石で焼く「石焼きいも」は、昭和26年に元々ラーメン屋をしていた東京都墨田区の三野輪万蔵という方が考案し広まったとされています。窯に熱した石を入れてさつまいもを蒸し焼きにし、それをリヤカーで移動販売するという販売形式でした。

その後リヤカーから聞こえる「い~しや~きいも~♪」の歌が冬の風物詩となるほどに石焼きいもの移動販売は広まりましたが、現在では屋台での販売は減少し、スーパーマーケットやコンビニエンスストアなどにおいて広く販売されるようになっています。

2-2 ねりくり

宮崎県に伝わるさつまいもを使った郷土料理として、「ねりくり」というおやつがあります。

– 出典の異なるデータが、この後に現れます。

Open Scope Z_scope.
#[global] Set Default Goal Selector "!".

(** * Outcomes of C++ code *)

(** What the modelled code can throw; [ModelException] carries the JSON
    pointer and the message of [exception/ModelException.hpp]. *)
Inductive exn :=
  | ModelException (pointer msg : string)
  | LEOSACException (msg : string)
  | ConfigException (msg : string)
  | ModuleException (msg : string)
  | PermissionDenied
  | EntityNotFound
  | StdInvalidArgument
  | StdOutOfRange
  | StdRuntimeError (msg : string)
  | PtreeError (path : string)
  | JsonOutOfRange
  | JsonTypeError
  | JsonParseError
  | InvalidCall
  | MalformedMessage
  | SessionAborted
  | ObjectNotPersistent
  | ObjectChanged
  | UnknownSchema
  | OdbException (what : string)
  | HexDecodeError (what : string)
  | FsException (msg : string)
  | ScriptException (msg : string)
  | SignalException (msg : string).

(** What derives from [odb::exception]. *)
Definition is_odb (e : exn) : bool :=
  match e with ObjectNotPersistent | ObjectChanged | UnknownSchema | OdbException _ => true | _ => false end.

(** Behaviours that are not results: a failed [assert]/[ASSERT_LOG] (abort),
    the operations the C++ standard leaves undefined, waiting for ever, and an
    exception that leaves a thread or a function that must not throw. *)
Inductive fault :=
  | AssertFailed
  | NullDeref
  | BadShift
  | OutOfBounds
  | DivByZero
  | BadFrame
  | InactiveMember
  | Blocked
  | Overflow
  | Uninitialised
  | Terminated
  | OutOfFuel.

Inductive outcome (A : Type) :=
  | Ret (a : A)
  | Throw (e : exn)
  | Fault (f : fault).
Arguments Ret {A} a.
Arguments Throw {A} e.
Arguments Fault {A} f.

#[export] Instance outcome_ret : MRet outcome := fun A => @Ret A.
#[export] Instance outcome_bind : MBind outcome := fun A B k m =>
  match m with
  | Ret a => k a
  | Throw e => Throw e
  | Fault f => Fault f
  end.
#[export] Instance outcome_fmap : FMap outcome := fun A B g m =>
  match m with
  | Ret a => Ret (g a)
  | Throw e => Throw e
  | Fault f => Fault f
  end.

(** [assert(c)] and [ASSERT_LOG(c, _)] of a build with assertions. *)
Definition cassert (c : bool) : outcome unit :=
  if c then Ret tt else Fault AssertFailed.

(** [throw e] unless [c]. *)
Definition enforce (c : bool) (e : exn) : outcome unit :=
  if c then Ret tt else Throw e.

(** Dereferencing a pointer that may be null. *)
Definition deref {A} (o : option A) : outcome A :=
  match o with Some a => Ret a | None => Fault NullDeref end.

Definition is_ret {A} (m : outcome A) : bool :=
  match m with Ret _ => true | _ => false end.

(** A range-based [for] whose body threads a state. *)
Fixpoint foldM {A B} (f : A -> B -> outcome A) (a : A) (l : list B) : outcome A :=
  match l with
  | [] => Ret a
  | b :: l' => a' ← f a b; foldM f a' l'
  end.

(** * Characters: the C locale's <cctype>, and text as lists of characters *)

Definition code (c : ascii) : Z := Z.of_N (N_of_ascii c).
Definition chr (z : Z) : ascii := ascii_of_N (Z.to_N z).

Definition in_range (lo c hi : ascii) : bool := (code lo <=? code c) && (code c <=? code hi).
Definition isdigit (c : ascii) : bool := in_range "0" c "9".
Definition isupper (c : ascii) : bool := in_range "A" c "Z".
Definition islower (c : ascii) : bool := in_range "a" c "z".
Definition isalnum (c : ascii) : bool := isdigit c || isupper c || islower c.
Definition isxdigit (c : ascii) : bool :=
  isdigit c || in_range "a" c "f" || in_range "A" c "F".
Definition isspace (c : ascii) : bool := (code c =? 32) || ((9 <=? code c) && (code c <=? 13)).
Definition isascii (c : ascii) : bool := code c <? 128.
Definition tolower (c : ascii) : ascii := if isupper c then chr (code c + 32) else c.

Definition chars (s : string) : list ascii := list_ascii_of_string s.
Definition text (l : list ascii) : string := string_of_list_ascii l.

(** [std::string::size]. *)
Definition str_size (s : string) : Z := Z.of_nat (length (chars s)).
Definition str_empty (s : string) : bool := match s with EmptyString => true | _ => false end.

(** The value of a hexadecimal digit. *)
Definition xdigit_val (c : ascii) : Z :=
  if isdigit c then code c - 48
  else if in_range "a" c "f" then code c - 87
  else code c - 55.

(** The lower-case digit [std::hex] prints for [0 <= z < 16]. *)
Definition hex_char (z : Z) : ascii := if z <? 10 then chr (z + 48) else chr (z + 87).

(** The decimal text [std::to_string] gives. *)
Definition to_string (z : Z) : string := pretty.pretty z.

(** Numbers in a text: leading spaces, then as many digits as there are. *)
Fixpoint drop_spaces (l : list ascii) : list ascii :=
  match l with c :: l' => if isspace c then drop_spaces l' else l | [] => [] end.
Fixpoint take_digits (l : list ascii) : list ascii :=
  match l with c :: l' => if isdigit c then c :: take_digits l' else [] | [] => [] end.

(** [std::stoi]: what follows the number is ignored. *)
Definition stoi (l : list ascii) : outcome Z :=
  let l := drop_spaces l in
  let '(sign, l) := match l with
    | "-"%char :: l' => (-1, l')
    | "+"%char :: l' => (1, l')
    | _ => (1, l)
    end in
  match take_digits l with
  | [] => Throw StdInvalidArgument
  | ds =>
      let v := sign * foldl (fun a c => 10 * a + (code c - 48)) 0 ds in
      if (- 2 ^ 31 <=? v) && (v <? 2 ^ 31) then Ret v else Throw StdOutOfRange
  end.

(** [boost::replace_all_copy(s, needle, by)], for a needle that is not empty:
    from the left, what is replaced is not searched again. *)
Fixpoint replace_from (skip : nat) (needle by_ l : list ascii) : list ascii :=
  match l, skip with
  | [], _ => []
  | _ :: l', S skip => replace_from skip needle by_ l'
  | c :: l', O =>
      if bool_decide (take (length needle) l = needle) then by_ ++ replace_from (length needle - 1) needle by_ l'
      else c :: replace_from 0 needle by_ l'
  end.
Definition replace_all (needle by_ s : string) : string :=
  text (replace_from 0 (chars needle) (chars by_) (chars s)).

(** * Bytes and bits *)

Definition is_byte (b : Z) : Prop := 0 <= b < 256.
#[export] Instance is_byte_dec b : Decision (is_byte b).
Proof. unfold is_byte. apply _. Defined.

(** The big-endian number a list of bits spells. *)
Fixpoint bits_val (l : list bool) : Z :=
  match l with
  | [] => 0
  | b :: l' => Z.b2z b * 2 ^ Z.of_nat (length l') + bits_val l'
  end.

お餅とさつまいもを混ぜてきなこと砂糖をまぶしたお菓子で、素朴な甘さが美味しい、ふるさとの味として親しまれてきました。お正月に食べられることが多く腹持ちも良いおやつなので、お正月に余ったお餅で一品作ってみてはいかがでしょうか?

2-3 いきなり団子

鹿児島県のさつまいもを使った郷土料理と言えば、「いきなり団子」が有名です。

輪切りにしたさつまいもと餡を生地で包み、蒸して調理することでできあがるいきなり団子は、ほくほくのさつまいもと餡の甘味が相性抜群の伝統ある郷土菓子です。この「いきなり」という名前の由来は、

①短時間で「いきなり」作れる
②来客が「いきなり」来ても出せる
③いきなりな人(=熊本の方言で「大雑把な人」)が作る
④あらかじめ芋を蒸さずに生で調理することから「生き成り」

など、諸説いわれがあります。

由来の通り手近にある材料で簡単に作れるのも魅力の一つのいきなり団子。是非皆さんも試してみてはいかがでしょうか?

2-4 かんころ餅

最後は、長崎県五島列島発祥の郷土料理「かんころ餅」をご紹介します。

半茹でにして天日干しをしたさつまいも(=かんころ)をお餅に混ぜ込んだ素朴な味の一品で、保存食や長崎県のお土産として長く愛されてきました。通常棒状で販売されていることが多く、1~1.5cmほどの厚さに切って軽く焼いて食べるのが一般的です。

長崎県に行った際には、是非お土産にチェックしてみて下さい。

まとめ

以上、さつまいもの歴史についてこの記事では紹介をさせていただきました。

様々な歴史の流れがあり今や日本でも広く愛される食材となったさつまいも。今度さつまいもを調理する際や食卓に出てきた際には、その奥にある歴史を考えながら味わってみてはいかがでしょうか?

また、本日ご紹介したさつまいもを使った歴史ある郷土料理は、どれも素朴なさつまいも本来の味を味わうものばかりです。

ちょっとしたおやつに、ホクホクあまーいさつまいもの一品として、是非楽しんでみてくださいね。